In Portland, Oregon, the music of local freak-folk legends The Tree People is landing on new ears. The same goes for country act The Toads and spiritual rock band The Functional Monkeys. And Multnomah County (Ore.) Library (MCL) is making it happen with a music streaming service devoted exclusively to regional artists. MCL considered it a no-brainer.
“Portland and Multnomah County really treasure their music and libraries, so it was a natural fit,” says Shawn Cunningham, director of communications and strategic initiatives at MCL, about the Library Music Project, which offers more than 250 locally produced albums to stream or download. The service also provided MCL with a gateway into the local music scene, says Cunningham. The library partners with community groups to offer live concerts, music video recording events, and other activities to promote the platform.
Libraries across the country are using the expanding prevalence of music streaming to connect with local artists, offering them a platform to share their music digitally and freely to music lovers around the world. And when done right, it can also set the stage for deeper community connections.
MCL and other libraries use MUSICat, a service from developer Rabble, as their digital music platform. The open source platform allows libraries to curate digital collections more easily, says Preston Austin, a Rabble software architect. Here’s how it works: The library can invite artists to join its collection or submit songs via a built-in form. The library then indefinitely licenses the work, on nonexclusive terms and for honorarium payments it determines. If the band is already signed to a record label, it is the band’s responsibility to prearrange for all necessary rights and responsibilities for streaming through the platform.
Offering streaming music provides other bonuses, too, says Austin. “Libraries are really good at building community value,” he says, pointing out that celebrating and supporting local artists is an important way to create cultural enrichment in a region.
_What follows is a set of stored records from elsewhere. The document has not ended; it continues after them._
(** * A vantage-point tree: construction and k-nearest-neighbour search

    Shallow embedding of [vptree.hpp] (namespace [vpt]) together with the
    properties of its builder ([VpTree::makeTree] and helpers), of its
    searcher ([Searcher::search], [Searcher::searchInNode]) and of its
    default metric ([EuclideanMetric]).

    Modelling conventions.
    - C++ [int] values are integers of [Z], and index arithmetic is exact: it
      is the arithmetic of the code as long as no [int] overflows, that is
      for up to 2^30 items.  A vector index is valid when it is non-negative
      and below the vector's size; reading or writing a vector outside its
      bounds, like popping an empty priority queue, is undefined behaviour,
      recorded as the outcome [Undefined].
    - A [double] is the rational number it denotes (no NaN, no infinity);
      [DBL_MAX] is the largest finite double.  The two sums [dist - tau_] and
      [dist + tau_] of the pruning tests are computed exactly; rounding is
      monotone, so the code never prunes a subtree that these tests keep.
    - The comparison [heap_.size() == neighborsCount_] is between a [size_t]
      and an [int]: the [int] is converted to [size_t] (64 bits) first.
    - Recursion on node indices ([makeTree], [searchInNode]) and the loop
      that empties the heap take a [fuel] argument; the entry points give
      them enough of it, and the theorems show that it never runs out.
    - [std::nth_element], [std::uniform_int_distribution] over [std::mt19937],
      [std::priority_queue] and [std::sqrt] belong to the C++ standard
      library: they are interfaces (type classes) here, with the guarantees
      the standard gives, and the results hold for every implementation of
      them.  The sums and products of [EuclideanMetric] are exact. *)

From Stdlib Require Import ZArith QArith Qround Lia Lqa.
From stdpp Require Import base option list sorting.
(** * Image Analyzer: the normalisation and result-rendering pipeline of app.py

    A shallow embedding of the Streamlit script [app.py].  The script is a
    straight-line program over three kinds of data:

    - Python strings, with the [str] methods the script calls
      ([strip], [rstrip], [split], [join], [title], [+]);
    - the value returned by [response.json()], a dynamically typed tree of
      dicts, lists, strings and numbers, read with [.get], [[...]] and
      truthiness tests, every one of which can raise;
    - the page it draws and the request it sends, modelled as the trace of
      [st.*] calls and HTTP posts the script performs, in order.

    Strings are ASCII text: the character classes below are Python's on
    code points under 128, and the pictographs of the page headings are left
    out of the heading texts.  A statement that depends on what whitespace
    or a letter is asks for ASCII text ([isascii]). *)

From Stdlib Require Import ZArith Ascii String DecimalString Floats Lia.
From Stdlib Require DecimalN.
From stdpp Require Import base option list strings.
Lemma split_pad_r c (s b : str) :
  c ∉ b →
  ∃ init z, Js.split c s = init ++ [z] ∧
            Js.split c (s ++ b) = init ++ [z ++ b].
Proof.
  intros Hb. induction s as [|x s (init & z & Hs & Hsb)]; cbn [app].
  - exists [], []. split; [done|]. cbn [app]. by apply split_no_sep.
  - cbn [Js.split]. rewrite Hs, Hsb. destruct (Ascii.eqb x c).
    + by exists ([] :: init), z.
    + destruct init as [|i init]; cbn [app].
      * by exists [], (x :: z).
      * by exists ((x :: i) :: init), z.
Qed.

(** What a declaration writes does not depend on the white space around
    it. *)
Lemma write_decl_pad_l (o : Obj.t str) (a x : str) :
  blank a → write_decl o (a ++ x) = write_decl o x.
Proof.
  intros Ha. unfold write_decl.
  rewrite split_pad_l by by apply blank_not_elem_of.
  pose proof (split_nonempty ":" x).
  destruct (Js.split ":" x) as [|y ys]; [done|]. cbn [map].
  by rewrite trim_blank_l.
Qed.

Lemma write_decl_pad_r (o : Obj.t str) (x b : str) :
  blank b → write_decl o (x ++ b) = write_decl o x.
Proof.
  intros Hb. unfold write_decl.
  destruct (split_pad_r ":" x b) as (init & z & -> & ->);
    [by apply blank_not_elem_of|].
  rewrite !map_app. cbn [map]. by rewrite trim_blank_r.
Qed.

End PaddingFacts.

(** ** The declarations of a rule that is laid out *)

Section LaidDecls.
Import Re ReLib Text Css Layout.

Abbreviation pair_ok := (λ pv : str * str,
  word_ok (fst pv) ∧ word_ok (snd pv)).
Abbreviation set_pair := (λ (o : Obj.t str) (pv : str * str),
  Obj.set o (fst pv) (snd pv)).

(** Trimming the declarations of a rule does not change what they
    declare. *)
Lemma rule_decls_trim sel (body : str) (o : Obj.t str) :
  rule_decls (Rule sel (Js.trim body)) o = rule_decls (Rule sel body) o.
Proof.
  unfold rule_decls. cbn [declarations].
  destruct (trimStart_split body) as (a & Ha & Hbody).
  destruct (trimEnd_split (Js.trimStart body)) as (b & Hb & Ht).
  fold (Js.trim body) in Ht. set (e := Js.trim body) in *.
  rewrite Hbody, Ht. clear Hbody Ht.
  rewrite split_pad_l by (apply blank_not_elem_of; done).
  destruct (split_pad_r ";" e b) as (init & z & -> & ->);
    [by apply blank_not_elem_of|].
  destruct init as [|i init]; cbn [app foldl].
  - by rewrite write_decl_pad_l, write_decl_pad_r.
  - rewrite write_decl_pad_l by done. rewrite !foldl_app. cbn [foldl].
    by rewrite write_decl_pad_r.
Qed.

Lemma padded_not_elem_of (x y : str) c :
  padded x y → c ∉ x → Js.is_space c = false → c ∉ y.
Proof.
  intros (a & b & Ha & Hb & ->) Hx Hc.
  rewrite !elem_of_app. intros [H|[H|H]]; [|done|];
    revert H; by apply blank_not_elem_of.
Qed.

Lemma write_decl_laid (o : Obj.t str) (p v p' v' : str) :
  word_ok p → word_ok v → padded p p' → padded v v' →
  write_decl o (p' ++ ":" ++ v') = Obj.set o p v.
Proof.
  intros (Hp1 & Hp2 & Hp3 & _) (Hv1 & Hv2 & Hv3 & _) Hp Hv.
  unfold write_decl.
  change (p' ++ ":" ++ v') with (p' ++ ":"%char :: v').
  rewrite split_app_sep by by eapply padded_not_elem_of.
  rewrite split_no_sep by by eapply padded_not_elem_of.
  cbn [map]. rewrite (trim_padded p p'), (trim_padded v v') by done.
  destruct p; [done|]. by destruct v.
Qed.

Lemma write_decl_blank (o : Obj.t str) (x : str) :
  blank x → write_decl o x = o.
Proof.
  intros Hx. rewrite <- (app_nil_r x), write_decl_pad_l by done.
  apply write_decl_empty.
Qed.

Lemma laid_decls_fold (d : Obj.t str) (ps : list str) :
  laid_decls d ps → Forall pair_ok d →
  ∀ o, foldl write_decl o ps = foldl set_pair o d.
Proof.
  induction 1 as [|x d ps Hx _ IH|p v p' v' d ps Hp Hv _ IH]; intros Hd o;
    cbn [foldl]; [done|..].
  - rewrite write_decl_blank by done. by apply IH.
  - apply Forall_cons in Hd as [[? ?] Hd]. cbn [fst snd] in *.
    rewrite (write_decl_laid o p v) by done. by apply IH.
Qed.

Lemma written_decls_fold (d : Obj.t str) :
  Forall pair_ok d →
  ∀ o, foldl write_decl o (Js.split ";" (write_decls d)) = foldl set_pair o d.
Proof.
  intros Hd o. rewrite split_write_decls by done. rewrite foldl_app.
  cbn [foldl]. rewrite write_decl_empty. revert o.
  induction Hd as [|[p v] d [Hp Hv] _ IH]; intros o; cbn [map foldl]; [done|].
  cbn [fst snd] in *. rewrite write_decl_pair by done. apply IH.
Qed.

(** *** The text between the braces *)

Lemma split_join c (ps : list str) :
  ps ≠ [] → Forall (λ x, c ∉ x) ps → Js.split c (join c ps) = ps.
Proof.
  intros Hne Hps. induction Hps as [|x ps Hx Hps IH]; [done|].
  destruct ps as [|y ps].
  - by apply split_no_sep.
  - change (join c (x :: y :: ps)) with (x ++ c :: join c (y :: ps)).
    rewrite split_app_sep by done. by rewrite IH.
Qed.

Lemma elem_of_join c (ps : list str) (x : str) a :
  x ∈ ps → a ∈ x → a ∈ join c ps.
Proof.
  intros Hx Ha. induction ps as [|y ps IH]; [by apply elem_of_nil in Hx|].
  apply elem_of_cons in Hx as [<-|Hx].
  - destruct ps; [done|].
    change (join c (x :: l :: ps)) with (x ++ c :: join c (l :: ps)).
    set_solver.
  - destruct ps as [|z ps]; [by apply elem_of_nil in Hx|].
    change (join c (y :: z :: ps)) with (y ++ c :: join c (z :: ps)).
    specialize (IH Hx). set_solver.
Qed.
Music streaming helped MCL check off a handful of its goals, Cunningham says: expand the library’s collection of local music, provide visibility for emerging artists, and develop new means of engagement.
Creating a connection
Jason Rabb, librarian at Salt Lake City Public Library (SLCPL), says SLCPL knew going digital would allow for more immediate outreach. “Our CD collection reaches back a few decades, [but] the HUM collection”—short for Hear Utah Music—“is designed to be a resource for what’s happening in the music community here and now,” he says.
HUM includes more than 175 albums from at least 140 local artists, with total monthly streams in the 2,000–5,000 range. But that’s only part of the picture, says Rabb.
“Stats don’t capture how meaningful it’s been for us in connecting with our community,” he says. Rabb cites the opportunity to work directly with local artists and support them with honorariums as a highlight—as is working with them on other programming like concerts at the library, HUM-TV (video recordings of local artists available on Vimeo), HUM Fest (a day of performances held at a nearby amphitheater, on the library roof, and inside the building), and other projects. In June, the library created a HUM Pride playlist and made it available on the streaming service, spotlighting local LGBTQ+ artists from the collection for the city’s Pride festival.
Lawrence (Kans.) Public Library (LPL) uses its streaming service, Kaw Valley Jukebox (KVJB), to highlight new local music while also celebrating the city’s musical heritage.
KVJB was built from the ashes of LPL’s Lawrence Music Project, an attempt in 2015 to stream local music and archive information on Lawrence-based bands past and present, according to Kevin Corcoran, collection development librarian at LPL. The library uploaded its Lawrence Music Project catalog to KVJB before opening up the service to new submissions. The move “helped springboard efforts to revitalize” the project, Corcoran says.
Chapel Hill (N.C.) Public Library has partnered with the town’s Community Arts and Culture division to launch Tracks Music Library, a streaming collection of more than 70 local musicians and bands. It was funded by an Institute of Museum and Library Services grant of $49,250, administered by the State Library of North Carolina.
“Chapel Hill is a music town,” says Melissa Bartoletta, marketing and communications coordinator for the city. “The Triangle region of North Carolina is home to a rich musical heritage. Our goal is first and foremost to support local musicians and to connect our library community to new, homegrown talent.”